Someday we'll look back on the 20th century and wonder why we owned so much stuff. Not that it wasn't great at first. After thousands of years during which most human beings lived hand to mouth, in the 20th century the industrial economies of the West and eventually much of the rest of the world began churning out consumer goods refrigerators, cars, TVs, telephones, computers. George W. Bush won re-election as President in 2004 in part by proclaiming an "ownership society": "The more ownership there is in America, the more vitality there is in America."
Even as Bush was announcing its birth though, the ownership society was rotting from the inside out. Its demise began with Napster. The digitalization of music and the ability to share it made owning CDs superfluous. Then Napsterization spread to nearly all other media, and by 2008 the financial architecture that had been built to support all that ownership the subprime mortgages and the credit-default swaps had collapsed on top of us. Ownership hadn't made the U.S. vital; it had just about ruined the country.
Maybe we're all learning though. You're not likely to be buying big-ticket items if you're out of work, and even if you have a job and a house, good luck taking out a second mortgage to help you scratch that consumerist itch. That's especially true for the young, who've borne the brunt of the recession, with a jobless rate in the U.S. of about 20%.
And it's the young who are leading the way toward a different form of consumption, a collaborative consumption: renting, lending and even sharing goods instead of buying them. You can see it in the rise of big businesses like Netflix, whose more than 20 million subscribers pay a fee to essentially share DVDs, or Zipcar, which gives more than 500,000 members the chance to share cars part-time.
Those companies, however, while successful, are essentially Internet-era upgrades of old car- and video-rental businesses. The true innovative spirit of collaborative consumption can be found in start-ups like Brooklyn-based SnapGoods, which helps people rent goods via the Internet. Or Airbnb, which allows people to rent their homes to travelers. There's a green element here, of course: sharing and renting more stuff means producing and wasting less stuff, which is good for the planet and even better for one's self-image. And renting a power drill via SnapGoods for the one day you need it is a lot cheaper than buying it. It's a perfect fit for an urban lifestyle in which you have lots of neighbors and little storage.

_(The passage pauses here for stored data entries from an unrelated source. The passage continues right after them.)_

(** Giving an area back. *)
Lemma kfree_vma_ok s A L m l p :
  vmm_inv s A L → A !! m = Some l → loose s A L m p.1 p.2 →
  ∃ s', kfree_vma p.1 s = Ok (tt, s') ∧ vmm_inv s' A L ∧ kept s s' ∧ mms s' = mms s ∧
    (∀ q, q.1 ≠ p.1 → freed s m q → freed s' m q) ∧ (∀ k, k ≠ list_link p.1 → vlinks s' !! k = vlinks s !! k).
Proof.
  intros Hi Hm Hl. pose proof (loose_notin _ _ _ _ _ _ _ _ Hi Hl Hm) as Hnin. destruct Hl as [Hv Hmm Hun Hnode].
  unfold kfree_vma. rewrite (bind_ok _ _ _ _ _ (get_vma_ok _ _ _ Hv)).
  eexists. split; [done|]. destruct (vi_mm _ _ _ Hi _ _ Hm) as [Hvm Hnd Hs (d & [Hd Hcnt Hca Htree])].
  destruct (mm_lists _ _ _ _ _ Hi Hm) as [Hrep HLm]. pose proof (vi_fresh _ _ _ Hi) as [Hf _].
  assert (Hne : ∀ q, q ∈ l → q.1 ≠ p.1) by (intros q Hq Heq; apply Hnin; rewrite <-Heq; by apply list_elem_of_fmap_2).
  split; [|split; [constructor; (done || by exists 0%nat)|split; [done|split]]].
  - rewrite <-(insert_id A m l Hm). apply (inv_update s _ A L L m l l); try done.
    + constructor; try done.
      * intros v' y m' Hv' Hy Hne'. simpl. assert (v' ≠ p.1) by (intros ->; simplify_eq; by specialize (Hmm _ Hy)).
        rewrite !lookup_delete_ne by congruence. done.
      * intros m' d0 t _ _ _. simpl. by rewrite !lookup_delete_ne by congruence.
      * simpl. split; [done|]. intros v' y [_ Hy]%lookup_delete_Some. eauto.
      * intros d0 t Hd0 Ht. left. by exists d0.
    + by apply rep_forget.
    + intros k ks e Hk He. by apply (lo_fresh _ _ _ (vi_links _ _ _ Hi) k ks).
    + constructor; [|done|done|].
      * intros q Hq. destruct (Hvm q Hq) as (? & ? & ?). simpl. specialize (Hne q Hq). rewrite !lookup_delete_ne by congruence. done.
      * exists d. constructor; [done..|]. intros t Ht. destruct (Htree t Ht) as [? Hh]. split; [done|].
        apply (holds_seq_frame _ (rbs s)); [|by apply (holds_seq_compare (tree_of s t))]. intros n Hn. simpl. rewrite lookup_delete_ne; [done|]. intros <-.
        unfold footprint in Hn. simpl in Hn. rewrite !elem_of_union, !elem_of_singleton, elem_of_list_to_set in Hn.
        destruct Hn as [?|[?|Hin]]; [done|done|]. by apply list_elem_of_fmap in Hin as (v' & [= <-] & ?).
  - intros q Hq [H1 H2 H3]. constructor; simpl; [by rewrite lookup_delete_ne by congruence|done|by rewrite lookup_delete_ne by congruence].
  - intros k Hk. simpl. by rewrite lookup_delete_ne by congruence.
Qed.
Lemma brk_tail_ok s A m l start end_ :
  vmm_ok s A → A !! m = Some l → USER_ACCESS start end_ = true → start mod PGSIZE = 0 → end_ mod PGSIZE = 0 →
  brk_spec s A m l start end_ (brk_tail m start end_ s).
Proof.
  intros [L Hi] Hm Hua Hp1 Hp2. pose proof Hua as [[Hu1%Z.leb_le Hu2%Z.ltb_lt]%andb_true_iff Hu3%Z.leb_le]%andb_true_iff.
  destruct (find_vma_ok s A L m l (start - 1) Hi Hm) as (s1 & E1 & Hi1 & Hq).
  pose proof (eq_refl (brk_tail m start end_ s)) as E. unfold brk_tail at 2 in E.
  rewrite u32_id in E by (unfold USERBASE, USERTOP in *; lia). rewrite (bind_ok _ _ _ _ _ E1) in E.
  destruct (vi_mm _ _ _ Hi1 _ _ Hm) as [Hvm Hnd Hs _].
  assert (Hoom : oom s1 = oom s ∧ vmas s1 = vmas s) by (by destruct Hq as (M & -> & _)). destruct Hoom as [Ho Hvs].
  apply quiet_kept in Hq. split.
  - intros l1 v x l2 -> Hend Hfl. destruct (Hvm (v, x) ltac:(set_solver)) as (Hv & Hmx & _). simpl in Hv, Hmx.
    destruct (sorted_in _ (v, x) Hs ltac:(set_solver)) as [[Hr1 [Hr2 Hr3]] [Hq1 Hq2]]. simpl in *.
    rewrite (find_in_unique _ _ (v, x) Hs) in E by (set_solver || (unfold contains; simpl; lia)). simpl in E.
    rewrite (bind_ok _ _ s1 (Some v) s1) in E.
    2:{ rewrite (bind_ok _ _ _ _ _ (get_vma_ok _ _ _ Hv)). by rewrite Hend, Hfl, !Z.eqb_refl. }
    cbv beta iota in E.
    rewrite (bind_ok _ _ _ _ _ (set_vma_ok s1 v x _ Hv)) in E. cbv beta in E.
    eexists. split; [exact E|]. split; [eapply kept_trans; [exact Hq|apply kept_vmas]|]. split; [by rewrite <-Hvs|].
    rewrite fmap_app, fmap_cons, <-Permutation_middle in Hnd. apply NoDup_cons in Hnd as [Hnd _]. rewrite <-fmap_app in Hnd. simpl in Hnd.
    apply sorted_app in Hs as (Hs1 & Hsr & Hb1). apply sorted_cons in Hsr as (Hxo & Hs2 & Hb2). split.
    + intros Hfit. exists L. apply (inv_set_vma s1 A L m _ _ v x _ Hi1 Hm Hv); [congruence|by rewrite !fmap_app| |].
      * apply sorted_app. split; [done|]. split.
        -- apply sorted_cons. split; [constructor; simpl; [lia|done]|]. split; [done|exact Hfit].
        -- intros p q Hp [->|Hq']%elem_of_cons; [|apply Hb1; set_solver]. specialize (Hb1 p (v, x) Hp ltac:(set_solver)).
           unfold before in *. simpl in *. lia.
      * intros p Hp. assert (p = (v, x <| vm_end := end_ |>) ∨ p ∈ l1 ++ l2) as [->|Hin] by set_solver.
        -- simpl. by rewrite lookup_insert_eq.
        -- destruct (Hvm p ltac:(set_solver)) as (? & ? & _). rewrite lookup_insert_ne; [done|]. intros ->. apply Hnd. by apply list_elem_of_fmap_2.
    + intros p Hp Hlt. destruct (Hvm p ltac:(set_solver)) as (Hvp & _). simpl. split.
      * rewrite lookup_insert_ne; [done|]. intros ->. apply Hnd. rewrite fmap_app. apply elem_of_app. right. by apply list_elem_of_fmap_2.
      * specialize (Hb2 p Hp). destruct (sorted_in _ p Hs2 Hp) as [? _]. unfold overlaps, before in *. simpl in *. lia.
  - intros Hno. rewrite (bind_ok _ _ s1 None s1) in E.
    2:{ destruct (find_in (start - 1) l) as [v|] eqn:Hfi; [|done]. apply find_in_Some in Hfi as (p & Hp & <- & Hc).
        destruct (Hvm p Hp) as (Hv & _). rewrite (bind_ok _ _ _ _ _ (get_vma_ok _ _ _ Hv)). unfold mret, M_ret. do 2 f_equal.
        destruct (Z.eqb_spec (vm_end p.2) start) as [He|]; [|done]. by rewrite (proj2 (Z.eqb_neq _ _) (Hno p Hp He)). }
    cbv beta iota in E.
    destruct (vma_create_ok s1 A L m start end_ RW Hi1) as (r & s2 & E2 & Hi2 & Hk2 & _ & _ & Hr).
    rewrite (bind_ok _ _ _ _ _ E2) in E. rewrite Ho in Hr. assert (Hk : kept s s2) by (by eapply kept_trans). destruct r as [v|].
    + destruct Hr as (Hno' & Hv & _ & Hl & _). rewrite (decide_False _ _ Hno'). rewrite Hvs in Hv.
      pose proof (insert_new s2 A L m l v _ Hi2 Hm Hl (user_area _ _ RW Hua Hp1 Hp2)) as Hins. simpl vm_start in Hins. simpl vm_end in Hins.
      destruct (decide _); [by rewrite E, (bind_err _ _ _ _ Hins)|].
      destruct Hins as (s3 & l1 & l2 & E3 & -> & Hok3 & Hk3). rewrite (bind_ok _ _ _ _ _ E3) in E.
      exists s3, v, l1, l2. split_and!; [done|done|done|exact Hok3|by eapply kept_trans].
    + rewrite (decide_True _ _ Hr). exists s2. split_and!; [done|by exists L|done].
Qed.

(** C36. [mm_brk] refuses a range outside user memory; otherwise it first
    unmaps the range ([unmap_spec]) and passes on what [mm_unmap] answers when
    that is not 0.  From the areas that are left it goes on as [brk_spec] says:
    a readable and writable area that ends where the range starts is extended
    over the range, otherwise a new area is added, or [- E_NO_MEM].  Areas in
    its way are only those of a range whose first page was in no area. *)
Theorem mm_brk_correct s A m l d addr len :
  let '(start, end_) := map_range addr len in
  vmm_ok s A → A !! m = Some l → mms s !! m = Some d →
  if negb (USER_ACCESS start end_) then mm_brk (Some m) addr len s = Ok (- E_INVAL, s)
  else ∃ r, mm_unmap (Some m) start (end_ - start) s = r ∧ unmap_spec s A m l d start end_ r ∧
    match r with
    | Err e => mm_brk (Some m) addr len s = Err e
    | Ok (ret, s0) =>
        if decide (ret = 0) then
          ∃ n, let l0 := areas_left m n start end_ l in
            vmm_ok s0 (<[m := l0]> A) ∧ brk_spec s0 (<[m := l0]> A) m l0 start end_ (mm_brk (Some m) addr len s) ∧
            (find_in start l ≠ None → ∀ q, q ∈ l0 → ¬ overlaps q.2 start end_)
        else mm_brk (Some m) addr len s = Ok (ret, s0)
    end.
Proof.
  unfold map_range. set (start := ROUNDDOWN addr PGSIZE) in *. set (end_ := ROUNDUP _ _) in *. intros Hok Hm Hd.
  unfold mm_brk. cbv zeta. fold start end_. destruct (USER_ACCESS start end_) eqn:Hua; [|done]. cbv beta iota delta [negb].
  pose proof (ROUNDDOWN_mod addr : start mod PGSIZE = 0) as Hp1. pose proof (ROUNDUP_mod (u32 (addr + len)) : end_ mod PGSIZE = 0) as Hp2.
  pose proof Hua as [[_ Hlt%Z.ltb_lt]%andb_true_iff _]%andb_true_iff.
  pose proof (unmap_user_range s A m l d start (end_ - start)) as Hun. rewrite (page_range start end_ Hua Hp1 Hp2) in Hun.
  specialize (Hun Hok Hm Hd Hua). eexists. split; [done|]. split; [exact Hun|].
  destruct (mm_unmap (Some m) start (end_ - start) s) as [[ret s0]|e] eqn:E; [|exact (bind_err _ _ _ _ E)].
  rewrite (bind_ok _ _ _ _ _ E). destruct (Z.eqb_spec ret 0) as [->|Hne]; [|by rewrite decide_False]. rewrite decide_True by done.
  assert (Hs : sorted_areas l) by (destruct Hok as [L Hi]; apply (vi_mm _ _ _ Hi _ _ Hm)).
  destruct (unmap_spec_areas s A m l d start end_ s0 Hm Hs Hlt Hun) as [n Hok0]. exists n. split; [exact Hok0|].
  split; [|by intros Hf q; apply areas_left_outside].
  exact (brk_tail_ok s0 _ m _ start end_ Hok0 (lookup_insert_eq _ _ _) Hua Hp1 Hp2).
Qed.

But the real benefit of collaborative consumption turns out to be social. In an era when families are scattered and we may not know the people down the street, sharing things even with strangers we've just met online allows us to make meaningful connections. Peer-to-peer sharing "involves the re-emergence of community," says Rachel Botsman, co-author of What's Mine Is Yours: The Rise of Collaborative Consumption. "This works because people can trust each other."
We yearn to trust and be trusted one researcher has found that people get a spike of the pleasant neurotransmitter oxytocin when they're entrusted with another's goods. That's the beauty of a sharing society and perhaps the reason it might prove more lasting than one built on ownership.